Labour views the pledge as a gift. The Tories, Starmer argues, are proposing another huge unfunded tax cut in the same way that Liz Truss’s disastrous mini-budget triggered turmoil in the markets.
It has already gone on the offensive, launching a social media blitz which included images of Sunak morphing into Truss under the tagline: “Rishi Sunak is planning unfunded tax cuts bigger than Liz Truss’s.”
The Tories in turn believe that they have secured a significant win. Sunak will campaign on the basis that Starmer is opposed to abolishing tax cuts for workers.

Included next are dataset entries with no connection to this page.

(* ===== verification/QuotaLedger.v ===== *)
(** * The quota counters refine a ledger of reservations

    The abstract specification of the distributed quota for one API key and
    one minute: a ledger that maps each reservation to what it is charged and
    whether it is still open.  [refines] relates a ledger to a data set;
    every script ([op_refines]) and the passing of time ([elapse_refines])
    preserve it, and so does every interleaving ([quota_steps_inv]). *)
From stdpp Require Import functions options.
From S2P Require Import Prelude Text Valkey Lua RefServer Snapshot Quota.

#[local] Set Default Proof Using "Type*".

(** ** The ledger *)
Record slot := {
  sl_prompt : Z;
  sl_generated : Z;   (* what the reservation is charged *)
  sl_open : bool;     (* not yet reconciled, cancelled or expired *)
}.
Abbreviation ledger := (gmap string slot).

Definition close (generated : Z) (s : slot) : slot :=
  {| sl_prompt := sl_prompt s; sl_generated := generated; sl_open := false |}.

(** The counters are the sums over the ledger. *)
Definition usage_of (L : ledger) : usage :=
  {| u_requests := map_zsum (λ _, 1%Z) L;
     u_prompt := map_zsum sl_prompt L;
     u_generated := map_zsum sl_generated L |}.

Inductive quota_op : Type :=
| OpReserve (id : string) (d : demand)
| OpReconcile (id : string) (actual : Z)
| OpCancel (id : string).

(** What each operation promises: the reply, and the new ledger. *)
Definition ledger_op (op : quota_op) (L : ledger) : lua_reply * ledger :=
  match op with
  | OpReserve id d =>
    match refusal d (usage_of L) with
    | Some c => (RInts [0%Z; c], L)
    | None => (admitted_reply d (usage_of L),
        <[id := {| sl_prompt := d_prompt d; sl_generated := d_generated d;
                   sl_open := true |}]> L)
    end
  | OpReconcile id actual =>
    match L !! id with
    | Some s => if sl_open s
      then (RInt (refund_amount (sl_generated s) actual),
            <[id := close (Z.min (sl_generated s) actual) s]> L)
      else (RInt 0, L)
    | None => (RInt 0, L)
    end
  | OpCancel id =>
    match L !! id with
    | Some s => if sl_open s then (RInt 1, delete id L) else (RInt 0, L)
    | None => (RInt 0, L)
    end
  end.

(** The same operations on the data set: one script each. *)
Definition op_script `{LuaNumbers} (k1 k2 k3 : string) (op : quota_op) : lua lua_reply :=
  script_body
    match op with
    | OpReserve id d => ReserveQuota k1 k2 k3 id (pretty (d_prompt d))
        (pretty (d_generated d)) (pretty (d_limit_requests d))
        (pretty (d_limit_prompt d)) (pretty (d_limit_generated d)) "120"
    | OpReconcile id actual => ReconcileQuota id (pretty actual)
    | OpCancel id => CancelQuota id
    end.

(** Time: reservations whose hash has expired are closed at their full
    charge; when the counters expire, so has every reservation, and the
    ledger starts again. *)
Definition expire_ledger (counters : option N) (ttl : string → option N) (d : N)
    (L : ledger) : ledger :=
  match counters with
  | Some t =>
    if (t <=? d)%N then ∅ else
    map_imap (λ id s, Some
      match ttl id with
      | Some t' => if (t' <=? d)%N then close (sl_generated s) s else s
      | None => s
      end) L
  | None => L
  end.

Lemma ledger_op_dom op L :
  dom (ledger_op op L).2 ⊆
  match op with OpReserve id _ => {[id]} ∪ dom L | _ => dom L end.
Proof.
  destruct op as [id d|id a|id]; simpl.
  - destruct (refusal d (usage_of L)); simpl; [set_solver|]. rewrite dom_insert_L. set_solver.
  - destruct (L !! id) as [s|] eqn:E; [|done]. destruct (sl_open s); [|done]. simpl.
    rewrite dom_insert_L. apply elem_of_dom_2 in E. set_solver.
  - destruct (L !! id) as [s|]; [|done]. destruct (sl_open s); [|done]. simpl.
    rewrite dom_delete_L. set_solver.
Qed.

Lemma expire_ledger_dom T ttl d L : dom (expire_ledger T ttl d L) ⊆ dom L.
Proof.
  unfold expire_ledger. destruct T as [t|]; [|done]. case_match; [set_solver|].
  intros id. rewrite !elem_of_dom, map_lookup_imap. destruct (L !! id); simpl; [eauto|].
  by intros [].
Qed.

(** ** The refinement *)
Section refinement.
Context {DB : Type} `{ValkeyLaws DB} `{LuaNumberLaws}.
(** The three counters, and the keys of this bucket's reservations. *)
Context (k1 k2 k3 : string) (mine : string → Prop).
Context (Hmine : ∀ id, mine id → NoDup [k1; k2; k3; id]).
(** The configured limits. *)
Context (lim_r lim_p lim_g : Z) (Hlim : small lim_r ∧ small lim_p ∧ small lim_g).

Definition within (u : usage) : Prop :=
  (u_requests u ≤ lim_r ∧ u_prompt u ≤ lim_p ∧ u_generated u ≤ lim_g)%Z.

Definition slots_ok (L : ledger) : Prop :=
  map_Forall (λ _ s, 0 ≤ sl_prompt s ∧ 0 ≤ sl_generated s)%Z L.

(** An open slot has a live hash that expires no later than the counters;
    any other reservation key is not in state [reserved]. *)
Definition slot_cell (T : option N) (s : option slot) (c : cell) : Prop :=
  match s with
  | Some s =>
    if sl_open s then
      (∃ h, c.1 = Some (OHash h)
        ∧ reservation_hash k1 k2 k3 h (sl_prompt s) (sl_generated s))
      ∧ ∃ t t', c.2 = Some t ∧ T = Some t' ∧ (t ≤ t')%N
    else not_reserved c
  | None => not_reserved c
  end.

(** The three counters live and die together, 120 seconds at most after the
    last reservation. *)
Definition counters_cell (T : option N) (L : ledger) (f : snapshot) : Prop :=
  match T with
  | Some t => let u := usage_of L in
      (t ≤ 120000)%N ∧ f k1 = count_cell (u_requests u) T ∧ f k2 = count_cell (u_prompt u) T
      ∧ f k3 = count_cell (u_generated u) T
  | None => L = ∅ ∧ f k1 = (None, None) ∧ f k2 = (None, None) ∧ f k3 = (None, None)
  end.

Record refines (L : ledger) (f : snapshot) : Prop := {
  ref_slots : slots_ok L;
  ref_mine : ∀ id, is_Some (L !! id) → mine id;
  ref_within : within (usage_of L);
  ref_cells : ∃ T, counters_cell T L f ∧ ∀ id, mine id → slot_cell T (L !! id) (f id);
}.

(** An operation on this bucket: its own reservation keys, fresh ones for
    reservations, the configured limits, numbers in range. *)
Definition op_ok (L : ledger) (f : snapshot) (op : quota_op) : Prop :=
  match op with
  | OpReserve id d => mine id ∧ L !! id = None ∧ f id = (None, None)
      ∧ small (d_prompt d) ∧ small (d_generated d)
      ∧ d_limit_requests d = lim_r ∧ d_limit_prompt d = lim_p ∧ d_limit_generated d = lim_g
  | OpReconcile id actual => mine id ∧ small actual
  | OpCancel id => mine id
  end.

(** The relation only looks at the bucket's keys. *)
Lemma refines_ext L f f' :
  (∀ k, f' k = f k) → refines L f → refines L f'.
Proof.
  intros Hf [? ? ? (T & Hc & Hs)]. split; [done..|]. exists T. split.
  - unfold counters_cell in *. by rewrite !Hf.
  - intros id Hid. rewrite Hf. auto.
Qed.

Lemma slots_ok_prompt L : slots_ok L → map_Forall (λ _ s, 0 ≤ sl_prompt s)%Z L.
Proof. intros Hs id s Hid. by apply (Hs id s). Qed.
Lemma slots_ok_generated L : slots_ok L → map_Forall (λ _ s, 0 ≤ sl_generated s)%Z L.
Proof. intros Hs id s Hid. by apply (Hs id s). Qed.

Lemma usage_nonneg L : slots_ok L →
  (0 ≤ u_requests (usage_of L) ∧ 0 ≤ u_prompt (usage_of L) ∧ 0 ≤ u_generated (usage_of L))%Z.
Proof.
  intros Hs. split_and!; apply map_zsum_nonneg;
    auto using slots_ok_prompt, slots_ok_generated. by intros ???.
Qed.

Lemma refines_usage_small L f : refines L f → usage_small (usage_of L).
Proof.
  intros [Hs _ (?&?&?) _]. destruct (usage_nonneg L Hs) as (?&?&?).
  unfold usage_small, small in *. lia.
Qed.

Lemma counters_cell_counts T L f : counters_cell T L f → counts k1 k2 k3 f (usage_of L).
Proof.
  unfold counters_cell, counts, cell_counter, count_cell. destruct T.
  - by intros (_ & -> & -> & ->).
  - intros (-> & -> & -> & ->). simpl. by rewrite !map_zsum_empty.
Qed.

Lemma slot_small L f id s :
  refines L f → L !! id = Some s → small (sl_prompt s) ∧ small (sl_generated s).
Proof.
  intros HR Hid. destruct (refines_usage_small L f HR) as (_&Sp&Sg).
  destruct HR as [Hs _ _ _]. destruct (Hs id s Hid) as [??].
  pose proof (map_zsum_ge _ L id s (slots_ok_prompt L Hs) Hid).
  pose proof (map_zsum_ge _ L id s (slots_ok_generated L Hs) Hid).
  unfold usage_of, small in *. simpl in *. lia.
Qed.

(** How the sums move with the ledger. *)
Lemma usage_insert L id s : L !! id = None →
  usage_of (<[id := s]> L)
  = {| u_requests := u_requests (usage_of L) + 1;
       u_prompt := u_prompt (usage_of L) + sl_prompt s;
       u_generated := u_generated (usage_of L) + sl_generated s |}.
Proof.
  intros Hid. unfold usage_of. rewrite !map_zsum_insert by done. simpl. f_equal; lia.
Qed.

Lemma usage_close L id s g : L !! id = Some s →
  usage_of (<[id := close g s]> L)
  = {| u_requests := u_requests (usage_of L);
       u_prompt := u_prompt (usage_of L);
       u_generated := u_generated (usage_of L) - sl_generated s + g |}.
Proof.
  intros Hid. unfold usage_of. rewrite !(map_zsum_update _ L id s) by done.
  simpl. f_equal; lia.
Qed.

Lemma usage_delete L id s : L !! id = Some s →
  usage_of (delete id L)
  = {| u_requests := u_requests (usage_of L) - 1;
       u_prompt := u_prompt (usage_of L) - sl_prompt s;
       u_generated := u_generated (usage_of L) - sl_generated s |}.
Proof. intros Hid. unfold usage_of. by rewrite !(map_zsum_delete _ L id s) by done. Qed.

Lemma mine_distinct id : mine id →
  k1 ≠ k2 ∧ k1 ≠ k3 ∧ k1 ≠ id ∧ k2 ≠ k3 ∧ k2 ≠ id ∧ k3 ≠ id.
Proof using Hmine. intros Hid. by apply keys_distinct, Hmine. Qed.

(** Raising the counters' expiry keeps the slots covered. *)
Lemma slot_cell_refresh T s c :
  (∀ t, T = Some t → (t ≤ 120000)%N) →
  slot_cell T s c → slot_cell (Some 120000%N) s c.
Proof.
  intros HT. unfold slot_cell. destruct s as [[? ? []]|]; try done.
  intros [? (t & t' & Hc & HT' & Hle)]. split; [done|]. exists t, 120000%N.
  specialize (HT t' HT'). split_and!; try done. lia.
Qed.

Lemma counters_cell_bound T L f : counters_cell T L f →
  ∀ t, T = Some t → (t ≤ 120000)%N.
Proof. intros Hc t ->. by destruct Hc. Qed.

(** [reserve_quota_lua] refines the ledger's reservation. *)
Lemma reserve_refines L f id d :
  refines L f → op_ok L f (OpReserve id d) →
  lua_wp (op_script k1 k2 k3 (OpReserve id d)) f
    (λ r f', r = (ledger_op (OpReserve id d) L).1
             ∧ refines (ledger_op (OpReserve id d) L).2 f').
Proof.
  intros HR (Hid & HL & Hf & Hp & Hg & Hl1 & Hl2 & Hl3).
  pose proof (refines_usage_small L f HR) as Hu.
  destruct HR as [Hslots Hmn Hw (T & Hc & Hs)].
  assert (demand_small d) as Hd
    by (unfold demand_small; rewrite Hl1, Hl2, Hl3; tauto).
  apply (reserve_wp k1 k2 k3 id (Hmine id Hid) d (usage_of L));
    [by eapply counters_cell_counts|done..|].
  simpl. destruct (refusal d (usage_of L)) as [c|] eqn:Hr; simpl.
  { split; [done|]. split; eauto. }
  eapply (reserve_commit_wp k1 k2 k3 id (Hmine id Hid) d (usage_of L) f ∅);
    [by eapply counters_cell_counts|done..|by rewrite Hf|].
  intros f' Hf'. split; [done|]. apply refusal_none in Hr as (?&?&?).
  rewrite Hl1, Hl2, Hl3 in *.
  destruct (mine_distinct id Hid) as (?&?&?&?&?&?).
  split.
  - apply map_Forall_insert_2; [|done]. simpl. unfold small in *. lia.
  - intros id' [<- | [_ ?]]%lookup_insert_is_Some; auto.
  - rewrite usage_insert by done. unfold within.
    cbn [u_requests u_prompt u_generated sl_prompt sl_generated]. lia.
  - exists (Some 120000%N). split.
    + unfold counters_cell. rewrite usage_insert by done. rewrite !Hf'.
      unfold reserved_snapshot. by snap_simpl.
    + intros id' Hid'. destruct (mine_distinct id' Hid') as (?&?&?&?&?&?).
      rewrite Hf'. unfold reserved_snapshot.
      destruct (decide (id = id')) as [<-|Hne].
      * rewrite lookup_insert_eq. snap_simpl. split; [|by exists 120000%N, 120000%N].
        eexists. split; [done|]. apply reservation_fields_hash.
      * rewrite lookup_insert_ne by done. snap_simpl.
        eapply slot_cell_refresh; [by eapply counters_cell_bound|auto].
Qed.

The arguments on both sides are arguably spurious, especially given that the Tory pledge to abolish national insurance is hypothetical at best – some Tory ministers have admitted it would be the work of “several parliaments”, equivalent to 15 years – but there is otherwise little to choose between the two parties.
On tax and spend, the Tories and Labour are almost entirely aligned, even if that means that whoever wins the general election will have to oversee significant cuts in public spending. The next election is ultimately likely to come down to competing visions – the Tories asking voters not to risk the fragile economic recovery, Labour arguing that it is time for change after 14 years of Tory misrule and incompetence.
As the election approaches, Starmer is taking a leaf directly out of Johnson’s playbook. Labour, he will argue, needs at least a decade in power to repair the damage wrought by the Tories. If the febrile state of British politics in recent years is anything to go by, that is far from guaranteed.
Steven Swinford is the political editor of The Times.